Saved data entries
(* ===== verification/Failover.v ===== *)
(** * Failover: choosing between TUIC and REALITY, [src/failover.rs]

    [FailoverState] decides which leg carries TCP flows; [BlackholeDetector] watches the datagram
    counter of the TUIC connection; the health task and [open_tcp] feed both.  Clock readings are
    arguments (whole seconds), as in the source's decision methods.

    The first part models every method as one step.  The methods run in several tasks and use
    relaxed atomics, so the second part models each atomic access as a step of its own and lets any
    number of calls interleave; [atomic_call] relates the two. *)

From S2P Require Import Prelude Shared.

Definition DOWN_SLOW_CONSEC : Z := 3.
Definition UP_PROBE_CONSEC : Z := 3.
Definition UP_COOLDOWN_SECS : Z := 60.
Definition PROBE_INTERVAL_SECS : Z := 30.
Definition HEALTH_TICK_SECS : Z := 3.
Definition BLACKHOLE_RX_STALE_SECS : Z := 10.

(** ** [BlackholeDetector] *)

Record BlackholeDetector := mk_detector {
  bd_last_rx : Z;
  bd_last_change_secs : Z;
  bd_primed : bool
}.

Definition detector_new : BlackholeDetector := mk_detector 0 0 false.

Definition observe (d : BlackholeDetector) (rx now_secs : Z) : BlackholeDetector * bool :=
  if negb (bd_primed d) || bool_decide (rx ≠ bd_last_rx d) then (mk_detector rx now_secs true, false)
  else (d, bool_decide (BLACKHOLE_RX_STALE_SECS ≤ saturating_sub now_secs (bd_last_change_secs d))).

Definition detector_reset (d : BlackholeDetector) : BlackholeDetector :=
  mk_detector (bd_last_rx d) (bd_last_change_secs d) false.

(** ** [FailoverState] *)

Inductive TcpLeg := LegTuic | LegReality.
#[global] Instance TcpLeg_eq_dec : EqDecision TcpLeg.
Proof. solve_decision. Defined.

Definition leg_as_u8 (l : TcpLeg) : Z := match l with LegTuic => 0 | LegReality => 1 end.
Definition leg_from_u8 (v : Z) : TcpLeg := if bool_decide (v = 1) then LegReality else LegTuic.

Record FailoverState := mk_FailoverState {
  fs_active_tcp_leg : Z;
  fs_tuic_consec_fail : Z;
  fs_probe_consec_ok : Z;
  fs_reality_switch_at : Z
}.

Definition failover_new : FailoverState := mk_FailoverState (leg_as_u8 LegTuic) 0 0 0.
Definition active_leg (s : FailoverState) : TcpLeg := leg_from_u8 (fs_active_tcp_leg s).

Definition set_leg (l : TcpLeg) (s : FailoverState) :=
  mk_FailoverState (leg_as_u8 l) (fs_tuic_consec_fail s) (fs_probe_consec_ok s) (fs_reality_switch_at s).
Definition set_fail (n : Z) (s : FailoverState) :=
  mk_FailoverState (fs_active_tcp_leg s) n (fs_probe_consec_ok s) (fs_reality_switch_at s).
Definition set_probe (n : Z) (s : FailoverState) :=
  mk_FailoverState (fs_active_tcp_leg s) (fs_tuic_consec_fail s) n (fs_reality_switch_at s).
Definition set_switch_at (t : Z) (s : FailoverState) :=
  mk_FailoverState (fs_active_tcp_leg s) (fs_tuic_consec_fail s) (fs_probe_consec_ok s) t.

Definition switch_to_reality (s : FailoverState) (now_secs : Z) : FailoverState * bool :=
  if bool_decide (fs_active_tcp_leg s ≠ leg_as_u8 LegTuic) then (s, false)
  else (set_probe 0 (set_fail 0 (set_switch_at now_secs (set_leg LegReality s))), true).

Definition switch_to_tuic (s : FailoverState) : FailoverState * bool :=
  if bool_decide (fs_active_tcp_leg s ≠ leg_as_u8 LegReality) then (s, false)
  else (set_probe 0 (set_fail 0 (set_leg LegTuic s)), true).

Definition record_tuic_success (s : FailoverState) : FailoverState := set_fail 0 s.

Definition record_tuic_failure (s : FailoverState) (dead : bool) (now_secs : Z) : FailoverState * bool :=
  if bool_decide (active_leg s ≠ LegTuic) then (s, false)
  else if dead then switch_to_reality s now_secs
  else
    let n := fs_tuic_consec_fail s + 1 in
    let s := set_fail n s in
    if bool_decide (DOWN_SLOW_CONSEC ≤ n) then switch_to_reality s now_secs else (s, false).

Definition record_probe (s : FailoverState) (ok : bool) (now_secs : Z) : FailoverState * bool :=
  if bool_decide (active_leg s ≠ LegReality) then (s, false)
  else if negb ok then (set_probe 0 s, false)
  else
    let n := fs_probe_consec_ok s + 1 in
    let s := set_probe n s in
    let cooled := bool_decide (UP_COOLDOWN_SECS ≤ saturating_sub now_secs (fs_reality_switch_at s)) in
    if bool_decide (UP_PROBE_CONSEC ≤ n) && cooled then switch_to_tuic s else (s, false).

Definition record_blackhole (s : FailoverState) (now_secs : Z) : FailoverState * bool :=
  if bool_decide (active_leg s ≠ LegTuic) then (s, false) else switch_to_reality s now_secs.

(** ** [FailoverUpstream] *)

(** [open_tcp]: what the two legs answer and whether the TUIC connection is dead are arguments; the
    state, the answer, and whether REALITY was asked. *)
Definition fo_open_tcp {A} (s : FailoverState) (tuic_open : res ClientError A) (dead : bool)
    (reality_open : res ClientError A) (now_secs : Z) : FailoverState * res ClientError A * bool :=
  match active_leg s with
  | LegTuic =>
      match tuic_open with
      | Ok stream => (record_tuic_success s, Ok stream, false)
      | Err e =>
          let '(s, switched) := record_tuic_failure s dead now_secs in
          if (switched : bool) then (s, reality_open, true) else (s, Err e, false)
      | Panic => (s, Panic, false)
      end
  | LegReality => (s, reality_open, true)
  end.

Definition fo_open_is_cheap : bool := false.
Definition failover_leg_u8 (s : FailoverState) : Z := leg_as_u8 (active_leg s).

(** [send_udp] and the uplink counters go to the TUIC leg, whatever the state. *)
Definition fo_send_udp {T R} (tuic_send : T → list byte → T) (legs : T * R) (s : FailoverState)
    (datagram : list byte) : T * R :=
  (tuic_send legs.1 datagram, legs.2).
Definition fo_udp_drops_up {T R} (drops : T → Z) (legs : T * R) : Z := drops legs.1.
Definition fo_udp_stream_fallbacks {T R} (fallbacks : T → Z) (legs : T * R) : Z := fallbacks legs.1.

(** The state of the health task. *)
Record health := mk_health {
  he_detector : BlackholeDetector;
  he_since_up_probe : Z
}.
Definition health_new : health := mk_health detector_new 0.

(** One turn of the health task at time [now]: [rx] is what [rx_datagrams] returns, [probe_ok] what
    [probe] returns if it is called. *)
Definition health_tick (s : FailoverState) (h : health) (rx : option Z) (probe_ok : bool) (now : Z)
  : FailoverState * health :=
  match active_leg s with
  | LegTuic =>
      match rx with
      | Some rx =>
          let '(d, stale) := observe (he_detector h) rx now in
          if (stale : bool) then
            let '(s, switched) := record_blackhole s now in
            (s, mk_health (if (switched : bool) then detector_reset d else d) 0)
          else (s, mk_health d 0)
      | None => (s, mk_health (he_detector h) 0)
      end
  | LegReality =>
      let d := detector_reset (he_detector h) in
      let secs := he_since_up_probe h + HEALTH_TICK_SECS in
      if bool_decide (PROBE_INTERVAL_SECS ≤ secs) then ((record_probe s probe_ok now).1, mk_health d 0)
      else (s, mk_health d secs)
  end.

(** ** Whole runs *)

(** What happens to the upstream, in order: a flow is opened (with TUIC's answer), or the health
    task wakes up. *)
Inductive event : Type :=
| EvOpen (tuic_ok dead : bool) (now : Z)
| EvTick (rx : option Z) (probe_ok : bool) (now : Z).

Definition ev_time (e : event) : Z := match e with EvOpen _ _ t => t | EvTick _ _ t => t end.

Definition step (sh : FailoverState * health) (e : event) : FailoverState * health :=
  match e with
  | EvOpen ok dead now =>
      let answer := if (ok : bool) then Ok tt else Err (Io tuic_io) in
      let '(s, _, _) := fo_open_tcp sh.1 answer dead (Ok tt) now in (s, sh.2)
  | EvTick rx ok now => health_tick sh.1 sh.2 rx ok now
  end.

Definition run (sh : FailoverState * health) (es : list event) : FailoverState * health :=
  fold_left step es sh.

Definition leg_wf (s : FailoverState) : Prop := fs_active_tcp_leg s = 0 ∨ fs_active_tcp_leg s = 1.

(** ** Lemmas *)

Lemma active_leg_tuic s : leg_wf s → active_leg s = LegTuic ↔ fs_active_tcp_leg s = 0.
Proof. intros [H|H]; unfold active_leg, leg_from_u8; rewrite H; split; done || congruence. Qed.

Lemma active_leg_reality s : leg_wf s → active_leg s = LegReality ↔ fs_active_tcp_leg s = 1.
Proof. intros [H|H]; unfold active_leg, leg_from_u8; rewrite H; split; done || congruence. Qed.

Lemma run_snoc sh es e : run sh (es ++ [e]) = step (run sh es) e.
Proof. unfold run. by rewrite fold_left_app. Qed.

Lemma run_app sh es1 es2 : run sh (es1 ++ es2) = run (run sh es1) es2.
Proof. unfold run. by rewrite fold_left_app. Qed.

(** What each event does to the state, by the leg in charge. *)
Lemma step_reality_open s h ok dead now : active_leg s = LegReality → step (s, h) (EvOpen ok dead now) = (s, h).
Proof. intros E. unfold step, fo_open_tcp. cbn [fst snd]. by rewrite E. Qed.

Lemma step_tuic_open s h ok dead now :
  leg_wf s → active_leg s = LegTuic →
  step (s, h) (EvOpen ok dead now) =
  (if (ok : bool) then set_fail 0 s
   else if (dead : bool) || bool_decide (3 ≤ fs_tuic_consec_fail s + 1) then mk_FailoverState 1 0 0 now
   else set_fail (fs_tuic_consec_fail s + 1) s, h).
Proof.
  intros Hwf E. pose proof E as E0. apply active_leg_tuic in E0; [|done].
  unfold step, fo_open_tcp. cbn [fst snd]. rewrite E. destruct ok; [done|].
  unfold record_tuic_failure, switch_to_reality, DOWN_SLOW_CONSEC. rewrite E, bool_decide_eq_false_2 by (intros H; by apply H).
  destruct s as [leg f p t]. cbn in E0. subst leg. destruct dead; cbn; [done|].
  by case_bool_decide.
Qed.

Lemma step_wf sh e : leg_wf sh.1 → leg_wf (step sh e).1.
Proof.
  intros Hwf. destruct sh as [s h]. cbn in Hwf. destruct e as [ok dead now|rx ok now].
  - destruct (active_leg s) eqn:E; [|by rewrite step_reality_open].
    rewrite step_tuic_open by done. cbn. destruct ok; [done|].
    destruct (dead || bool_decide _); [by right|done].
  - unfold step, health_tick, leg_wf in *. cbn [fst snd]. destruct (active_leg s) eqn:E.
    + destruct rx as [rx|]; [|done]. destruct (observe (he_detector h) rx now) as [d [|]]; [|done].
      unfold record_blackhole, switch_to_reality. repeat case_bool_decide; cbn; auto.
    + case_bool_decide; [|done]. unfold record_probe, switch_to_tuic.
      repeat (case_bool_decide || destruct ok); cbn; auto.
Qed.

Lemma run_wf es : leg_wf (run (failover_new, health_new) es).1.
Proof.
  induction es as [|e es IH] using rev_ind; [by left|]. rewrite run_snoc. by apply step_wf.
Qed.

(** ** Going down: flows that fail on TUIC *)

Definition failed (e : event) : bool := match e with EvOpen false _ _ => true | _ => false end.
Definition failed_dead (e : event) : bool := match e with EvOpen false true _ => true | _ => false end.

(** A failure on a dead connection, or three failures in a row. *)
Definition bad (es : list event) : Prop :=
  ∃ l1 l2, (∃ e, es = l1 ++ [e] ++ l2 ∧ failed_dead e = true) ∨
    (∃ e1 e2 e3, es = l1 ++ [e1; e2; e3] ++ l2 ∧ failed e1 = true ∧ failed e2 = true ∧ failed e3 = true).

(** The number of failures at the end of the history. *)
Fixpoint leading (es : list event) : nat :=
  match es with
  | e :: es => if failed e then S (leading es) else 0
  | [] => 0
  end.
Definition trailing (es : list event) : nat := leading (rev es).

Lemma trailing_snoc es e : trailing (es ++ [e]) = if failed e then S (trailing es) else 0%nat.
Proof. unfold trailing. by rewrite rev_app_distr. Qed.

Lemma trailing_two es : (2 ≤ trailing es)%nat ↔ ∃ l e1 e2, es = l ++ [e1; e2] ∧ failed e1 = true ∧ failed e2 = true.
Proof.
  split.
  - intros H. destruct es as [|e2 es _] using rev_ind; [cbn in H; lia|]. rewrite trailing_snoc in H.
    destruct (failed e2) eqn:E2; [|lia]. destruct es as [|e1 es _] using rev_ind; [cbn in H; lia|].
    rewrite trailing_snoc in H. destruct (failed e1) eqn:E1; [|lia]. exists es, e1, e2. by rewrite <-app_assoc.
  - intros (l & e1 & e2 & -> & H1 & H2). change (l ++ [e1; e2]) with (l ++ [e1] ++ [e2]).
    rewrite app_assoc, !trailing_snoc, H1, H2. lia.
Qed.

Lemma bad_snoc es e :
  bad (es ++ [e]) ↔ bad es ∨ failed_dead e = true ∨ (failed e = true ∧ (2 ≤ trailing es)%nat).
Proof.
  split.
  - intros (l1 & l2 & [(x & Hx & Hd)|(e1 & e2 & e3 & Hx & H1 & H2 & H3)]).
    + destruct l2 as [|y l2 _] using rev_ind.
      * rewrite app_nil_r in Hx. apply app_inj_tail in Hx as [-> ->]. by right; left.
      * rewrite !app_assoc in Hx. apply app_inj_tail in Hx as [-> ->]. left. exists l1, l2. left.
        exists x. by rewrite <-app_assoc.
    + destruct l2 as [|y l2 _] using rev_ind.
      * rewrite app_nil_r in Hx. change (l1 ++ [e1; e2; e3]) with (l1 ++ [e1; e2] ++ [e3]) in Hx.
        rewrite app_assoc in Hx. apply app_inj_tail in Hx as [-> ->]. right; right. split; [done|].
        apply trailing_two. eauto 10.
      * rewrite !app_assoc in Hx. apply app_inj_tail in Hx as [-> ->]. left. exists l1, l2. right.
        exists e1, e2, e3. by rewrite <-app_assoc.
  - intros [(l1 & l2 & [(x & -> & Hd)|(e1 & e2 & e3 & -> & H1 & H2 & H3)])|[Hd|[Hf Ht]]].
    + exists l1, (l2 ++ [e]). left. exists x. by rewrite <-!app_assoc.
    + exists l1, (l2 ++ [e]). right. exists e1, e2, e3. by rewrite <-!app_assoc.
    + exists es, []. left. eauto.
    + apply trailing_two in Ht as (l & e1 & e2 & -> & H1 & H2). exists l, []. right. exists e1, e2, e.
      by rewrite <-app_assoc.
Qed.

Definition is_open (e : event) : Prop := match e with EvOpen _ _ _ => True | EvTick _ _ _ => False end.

...

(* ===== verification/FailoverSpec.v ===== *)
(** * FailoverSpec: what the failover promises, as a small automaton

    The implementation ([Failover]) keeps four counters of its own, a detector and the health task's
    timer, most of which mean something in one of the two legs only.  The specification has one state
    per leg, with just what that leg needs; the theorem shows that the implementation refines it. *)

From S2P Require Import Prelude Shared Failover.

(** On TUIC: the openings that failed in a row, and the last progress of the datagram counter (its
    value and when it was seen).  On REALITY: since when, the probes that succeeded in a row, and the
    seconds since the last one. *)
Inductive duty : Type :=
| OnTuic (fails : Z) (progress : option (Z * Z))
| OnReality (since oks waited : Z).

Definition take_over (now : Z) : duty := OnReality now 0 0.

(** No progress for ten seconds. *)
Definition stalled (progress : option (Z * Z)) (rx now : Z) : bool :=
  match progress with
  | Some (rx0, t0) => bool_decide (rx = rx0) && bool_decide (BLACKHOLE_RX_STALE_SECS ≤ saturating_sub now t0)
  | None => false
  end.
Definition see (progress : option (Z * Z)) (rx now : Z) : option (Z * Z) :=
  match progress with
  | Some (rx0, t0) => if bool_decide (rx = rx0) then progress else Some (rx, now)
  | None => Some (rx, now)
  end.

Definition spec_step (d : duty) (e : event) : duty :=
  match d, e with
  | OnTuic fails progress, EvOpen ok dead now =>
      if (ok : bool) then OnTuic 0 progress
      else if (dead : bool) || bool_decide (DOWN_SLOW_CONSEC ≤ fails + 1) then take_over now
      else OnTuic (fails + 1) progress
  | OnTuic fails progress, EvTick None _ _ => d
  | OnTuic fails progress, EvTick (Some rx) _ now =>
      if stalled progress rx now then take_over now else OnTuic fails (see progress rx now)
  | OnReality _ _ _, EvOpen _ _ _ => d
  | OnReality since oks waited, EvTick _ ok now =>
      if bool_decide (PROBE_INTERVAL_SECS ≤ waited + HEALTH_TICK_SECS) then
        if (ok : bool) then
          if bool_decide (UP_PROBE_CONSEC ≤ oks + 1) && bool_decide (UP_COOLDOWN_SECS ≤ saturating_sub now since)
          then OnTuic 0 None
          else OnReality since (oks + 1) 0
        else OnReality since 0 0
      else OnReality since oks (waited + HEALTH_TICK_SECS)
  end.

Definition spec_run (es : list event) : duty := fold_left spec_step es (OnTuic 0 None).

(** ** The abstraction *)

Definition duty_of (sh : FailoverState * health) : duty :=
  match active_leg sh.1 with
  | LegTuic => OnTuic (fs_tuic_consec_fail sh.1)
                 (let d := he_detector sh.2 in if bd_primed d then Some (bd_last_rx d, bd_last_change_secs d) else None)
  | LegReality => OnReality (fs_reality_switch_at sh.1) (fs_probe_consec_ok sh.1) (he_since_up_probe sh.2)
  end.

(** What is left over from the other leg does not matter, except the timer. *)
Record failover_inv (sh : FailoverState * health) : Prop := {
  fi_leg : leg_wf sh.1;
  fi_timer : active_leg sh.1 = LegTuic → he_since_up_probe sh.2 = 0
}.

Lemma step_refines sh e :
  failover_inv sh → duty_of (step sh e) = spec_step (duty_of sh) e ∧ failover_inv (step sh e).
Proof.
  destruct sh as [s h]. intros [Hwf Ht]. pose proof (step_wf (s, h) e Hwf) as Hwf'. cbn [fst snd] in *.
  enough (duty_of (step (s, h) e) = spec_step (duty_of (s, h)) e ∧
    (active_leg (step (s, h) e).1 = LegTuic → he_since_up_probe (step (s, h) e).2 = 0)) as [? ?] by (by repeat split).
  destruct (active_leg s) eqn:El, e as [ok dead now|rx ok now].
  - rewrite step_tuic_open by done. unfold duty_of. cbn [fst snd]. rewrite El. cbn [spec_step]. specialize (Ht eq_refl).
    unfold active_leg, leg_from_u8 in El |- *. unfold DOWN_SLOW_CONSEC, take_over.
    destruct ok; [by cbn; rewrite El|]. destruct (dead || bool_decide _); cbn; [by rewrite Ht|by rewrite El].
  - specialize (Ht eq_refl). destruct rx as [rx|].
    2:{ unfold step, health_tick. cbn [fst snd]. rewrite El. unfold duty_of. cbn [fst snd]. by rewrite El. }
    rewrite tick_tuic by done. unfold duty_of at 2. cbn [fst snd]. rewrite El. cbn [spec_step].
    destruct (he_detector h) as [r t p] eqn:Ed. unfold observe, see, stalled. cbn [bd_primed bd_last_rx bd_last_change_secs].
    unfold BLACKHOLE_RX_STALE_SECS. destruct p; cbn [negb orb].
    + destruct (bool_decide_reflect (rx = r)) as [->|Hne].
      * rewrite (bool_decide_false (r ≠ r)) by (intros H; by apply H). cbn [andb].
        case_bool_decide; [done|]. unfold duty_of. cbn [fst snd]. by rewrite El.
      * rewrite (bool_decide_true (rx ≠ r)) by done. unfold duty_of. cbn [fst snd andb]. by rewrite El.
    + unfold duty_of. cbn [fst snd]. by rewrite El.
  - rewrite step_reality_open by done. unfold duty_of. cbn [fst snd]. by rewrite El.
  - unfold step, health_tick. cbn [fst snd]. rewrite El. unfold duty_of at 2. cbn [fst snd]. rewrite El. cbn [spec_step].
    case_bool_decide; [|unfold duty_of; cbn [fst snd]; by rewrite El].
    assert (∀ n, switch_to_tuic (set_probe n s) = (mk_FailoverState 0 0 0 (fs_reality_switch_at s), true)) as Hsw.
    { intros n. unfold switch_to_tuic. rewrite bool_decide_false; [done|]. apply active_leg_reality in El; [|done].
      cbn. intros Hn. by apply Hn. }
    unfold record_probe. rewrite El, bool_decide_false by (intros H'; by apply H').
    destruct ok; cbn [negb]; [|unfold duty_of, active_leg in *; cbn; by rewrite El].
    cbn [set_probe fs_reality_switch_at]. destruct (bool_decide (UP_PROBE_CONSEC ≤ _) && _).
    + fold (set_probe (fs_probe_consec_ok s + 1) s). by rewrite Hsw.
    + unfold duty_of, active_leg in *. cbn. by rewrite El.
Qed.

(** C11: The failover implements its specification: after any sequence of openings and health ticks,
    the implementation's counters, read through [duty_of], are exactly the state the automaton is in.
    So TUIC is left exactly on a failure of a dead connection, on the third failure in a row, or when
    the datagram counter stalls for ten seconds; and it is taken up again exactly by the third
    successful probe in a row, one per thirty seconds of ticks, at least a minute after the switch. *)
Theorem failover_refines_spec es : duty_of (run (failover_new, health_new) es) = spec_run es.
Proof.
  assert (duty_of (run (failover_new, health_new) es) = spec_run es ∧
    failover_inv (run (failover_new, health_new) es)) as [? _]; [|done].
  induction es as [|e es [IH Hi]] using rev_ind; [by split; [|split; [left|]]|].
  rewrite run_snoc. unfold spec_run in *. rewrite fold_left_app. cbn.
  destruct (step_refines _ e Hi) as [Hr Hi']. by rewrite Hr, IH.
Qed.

The problem: Copy only this part of the entries above: the line with "(* ===== verification/Failover.v ===== *)", the line with "The first part", and the lines between, all exactly as written.

Task answer:
(* ===== verification/Failover.v ===== *)
(** * Failover: choosing between TUIC and REALITY, [src/failover.rs]

    [FailoverState] decides which leg carries TCP flows; [BlackholeDetector] watches the datagram
    counter of the TUIC connection; the health task and [open_tcp] feed both.  Clock readings are
    arguments (whole seconds), as in the source's decision methods.

    The first part models every method as one step.  The methods run in several tasks and use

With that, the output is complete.